Finding Minnesota: Experiencing Farm Life At The Zoo
APPLE VALLEY, Minn. (WCCO) -- With spring officially here, most people will be spending a lot more time outside. And soon farms across the state will really come to life with the planting of crops.
This week in Finding Minnesota, Angela Davis went to a farm in Apple Valley where everyone can get a lesson or two in farm life and farm animals.
The working farm spread across 10 acres of land at the Minnesota Zoo is a pretty picture but it's also real.
From April to October each year, you can get up close and personal with the animals on the Wells Fargo Family Farm.
Dawn Walker is the zoologist who is in charge of maintaining the health of the animals on the farm.
At the dairy barn there are a couple of the cows for people to meet including Daphne and Charlotte.
"She's chewing her cud ... She goes ahead after she gets done eating, she regurgitates some of her food, re-chews it, swallows it and then coughs it back up and re-chews it," said Walker. "Cows spend about eight hours of their day ruminating or chewing their cud."

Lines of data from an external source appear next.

(* ===================================================================== *)
(** ** models/Booking.js, models/Payment.js, the user model               *)
(* ===================================================================== *)

Module Booking.

(** enum: ['pending', 'confirmed', 'completed', 'cancelled'] *)
Inductive Status := pending | confirmed | completed | cancelled.

Definition isCancelled (s : Status) : bool :=
  match s with cancelled => true | _ => false end.

Record t := mk {
  _id : ObjectId;
  user : ObjectId;
  date : Z;
  startTime : string;
  lessonType : string;
  status : Status;
  notes : option string;
  createdAt : Z
}.

Definition setStatus (s : Status) (b : t) : t :=
  mk (_id b) (user b) (date b) (startTime b) (lessonType b) s (notes b)
     (createdAt b).

Definition lessonTypes : list string :=
  ["Standard Lesson"; "Highway Logic"; "Parking Mastery"; "Night Driving";
   "Test Preparation"]%string.

End Booking.

Module Payment.

(** enum: ['pending', 'success', 'failed'] *)
Inductive Status := pending | success | failed.

Record t := mk {
  _id : ObjectId;
  user : ObjectId;
  document : ObjectId;
  type : string;
  amount : Z;
  currency : string;
  paystackReference : string;
  paystackTransactionId : string;
  status : Status;
  date : Z
}.

End Payment.

Module User.

Record Subscription := mkSub {
  endpoint : string;
  keys : string;
  enabled : bool
}.

(** Modelled from the spec: the user schema (models/user.js) is not among
    the sources; the spec's data model gives a user as
    { fullName, email, phone, country, password hash, push subscriptions
    {endpoint, keys, enabled} }. *)
Record t := mk {
  _id : ObjectId;
  fullName : string;
  email : string;
  phone : string;
  country : string;
  password : string;
  pushSubscriptions : list Subscription
}.

End User.

(* ===================================================================== *)
(** ** The database and the HTTP responses                               *)
(* ===================================================================== *)

Record DB := mkDB {
  documents : list Document.t;
  payments : list Payment.t;
  bookings : list Booking.t;
  users : list User.t
}.

Definition withDocuments (ds : list Document.t) (db : DB) : DB :=
  mkDB ds (payments db) (bookings db) (users db).
Definition withPayments (ps : list Payment.t) (db : DB) : DB :=
  mkDB (documents db) ps (bookings db) (users db).
Definition withBookings (bs : list Booking.t) (db : DB) : DB :=
  mkDB (documents db) (payments db) bs (users db).

(** What a JSON response carries besides [success] and [message]. *)
Inductive Payload :=
| NoPayload
| DocumentPayload (d : Document.t)
| BookingPayload (b : Booking.t).

(** [res.status(code).json({ success, message, ... })] *)
Record Response := mkResponse {
  code : Z;
  success : bool;
  message : option string;
  payload : Payload
}.

Definition fail (c : Z) (msg : string) : Response :=
  mkResponse c false (Some msg) NoPayload.


(* ===================================================================== *)
(** ** controllers/documentsControllers.js                               *)
(* ===================================================================== *)

Module DocumentsController.

Definition serverError : Response :=
  fail 500 "Server error. Please try again.".

(** [POST /api/documents]; [reqUser] is [req.user.id]. *)
Definition addDocument (reqUser newId : ObjectId) (now today : Z)
    (body : Document.Input) (db : DB) : Response * DB :=
  let body := Document.withUser reqUser body in
  match Document.create newId now today body (documents db) with
  | Some (document, docs') =>
      (mkResponse 201 true (Some "Document added successfully"%string)
                  (DocumentPayload document),
       withDocuments docs' db)
  | None => (serverError, db)
  end.

(** [PUT /api/documents/:id]; [id] is [routeId req.params.id].
    [Document.findById] casts it first: a text that is no ObjectId, which
    no stored document has for its [_id], makes the query throw, and the
    catch block answers 500. *)
Definition updateDocument (reqUser id : ObjectId) (body : Document.Input)
    (db : DB) : Response * DB :=
  match findById Document._id id (documents db) with
  | None =>
      if isObjectId id then (fail 404 "Document not found", db)
      else (serverError, db)                             (* CastError *)
  | Some document =>
      if negb (String.eqb (Document.user document) reqUser) then
        (fail 401 "Not authorized to update this document", db)
      else
        match Document.findByIdAndUpdate id body (documents db) with
        | Some (document', docs') =>
            (mkResponse 200 true (Some "Document updated successfully"%string)
                        (match document' with
                         | Some d => DocumentPayload d
                         | None => NoPayload
                         end),
             withDocuments docs' db)
        | None => (serverError, db)
        end
  end.

End DocumentsController.

(* ===================================================================== *)
(** ** controllers/paymentController.js                                  *)
(* ===================================================================== *)

Module PaymentController.
Local Open Scope Z_scope.

(** [paystackRes.data.data]: the transaction as the gateway reports it;
    [g_id] is [String(data.id)]. *)
Record GatewayTx := mkTx {
  g_status : string;
  g_amount : Z;
  g_currency : string;
  g_id : string
}.

(** The outcome of [axios.get(.../transaction/verify/<reference>)]. *)
Inductive GatewayReply :=
| GatewayError               (* the call rejects: network error, non-2xx *)
| GatewayData (data : GatewayTx).

(** What the handler reads from outside the database. *)
Record Env := mkEnv {
  PAYSTACK_SECRET_KEY : option string;
  paystack : string -> GatewayReply;
  zone : JsDate.Zone         (* the time zone of the host *)
}.

(** [req.body]; a [documentId] that is missing or is not an ObjectId is
    [None]. *)
Record Body := mkBody {
  reference : string;
  documentId : option ObjectId
}.

Definition verificationFailed : Response := fail 500 "Verification failed".

Definition recorded (ref : string) (ps : list Payment.t) : bool :=
  existsb (fun p => String.eqb (Payment.paystackReference p) ref) ps.

(** [Payment.create({...})] with the schema's validation: [document] and
    [paystackReference] are required. *)
Definition createPayment (newId reqUser : ObjectId) (now : Z) (body : Body)
    (data : GatewayTx) : option Payment.t :=
  match documentId body with
  | Some doc =>
      if nonEmpty (reference body) then
        Some (Payment.mk newId reqUser doc "renewal" (g_amount data)
                (g_currency data) (reference body) (g_id data)
                Payment.success now)
      else None
  | None => None
  end.

(** [POST /api/payments/verify].  [now] is the handler's [new Date()],
    [today] the clock of the pre-save hook that [document.save()] runs,
    [newId] the identifier given to the payment record. *)
Definition verifyPayment (env : Env) (reqUser newId : ObjectId)
    (now today : Z) (body : Body) (db : DB) : Response * DB :=
  match PAYSTACK_SECRET_KEY env with
  | None => (verificationFailed, db)
  | Some secretKey =>
    if negb (nonEmpty secretKey) then (verificationFailed, db) else
    match paystack env (reference body) with
    | GatewayError => (verificationFailed, db)
    | GatewayData data =>
      if negb (String.eqb (g_status data) "success") then
        (fail 400 "Payment verification failed", db)
      else if recorded (reference body) (payments db) then
        (mkResponse 200 true (Some "Already processed"%string) NoPayload, db)
      else
        match createPayment newId reqUser now body data with
        | None => (verificationFailed, db)
        | Some payment =>
          let db1 := withPayments (payments db ++ [payment]) db in
          match findById Document._id (Payment.document payment)
                         (documents db1) with
          | None => (fail 404 "Document not found", db1)
          | Some document =>
            let oldDate := Document.expiryDate document in
            let newDate :=
              if oldDate <? now then JsDate.plusOneYear (zone env) now
              else JsDate.plusOneYear (zone env) oldDate in
            match newDate with
            | None => (verificationFailed, db1)   (* Invalid Date *)
            | Some newDate =>
              let document :=
                Document.setStatus Document.valid
                  (Document.setExpiryDate newDate document) in
              let (document, docs') :=
                Document.save today document (documents db1) in
              (mkResponse 200 true None (DocumentPayload document),
               withDocuments docs' db1)
            end
          end
        end
    end
  end.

Apparently, it helps them relax.
The milk from a herd of seven cows goes to a creamery where it is used to make cheese.
Workers also grow several crops; sugar beets, corn and alfalfa. That produce is used to feed the animals.
The outside of the dairy barn is just as interesting as the inside. With its unique gambrel roof, it is the last "traditional" barn built in Minnesota in the 20th century.
Then there is the farm house.
Although it's three times the size of a typical home you would have seen years ago, it has many of the common features.
Like the "L" floor plan that allowed farm families to add rooms easily and inexpensively.
"We do get a lot of kids as well as adults that are really disconnected from agriculture," said Walker. "Grandma, grandpa maybe had a farm they don't get back to anymore. Or they just don't realize where milk, they don't know where eggs, where beef -- they just don't realize where their food comes from."
Spend some time at the Wells Fargo Family Farm and that will become quite clear.
In the swine barn, visitors learn about pork products but also about the lives of pigs.
"Both of these girls have had babies before. Last year the red one had 14 -- she had a huge litter. And you think you have how many areas does she have to nurse? She has 16 areas to nurse," said Walker.
Davis was amazed, even more so when the pig stood up on cue as if to show her where the pig nurses her piglets.
Those expectant pigs are the moms of the little piglets visitors will soon be able to see at the "Zoo Babies" event.
It begins Friday, April 1 at the Minnesota Zoo and runs the entire month.
The Wells Fargo Family Farm is also part of a summer camp that the zoo runs and there's still time to register your child, if you're interested.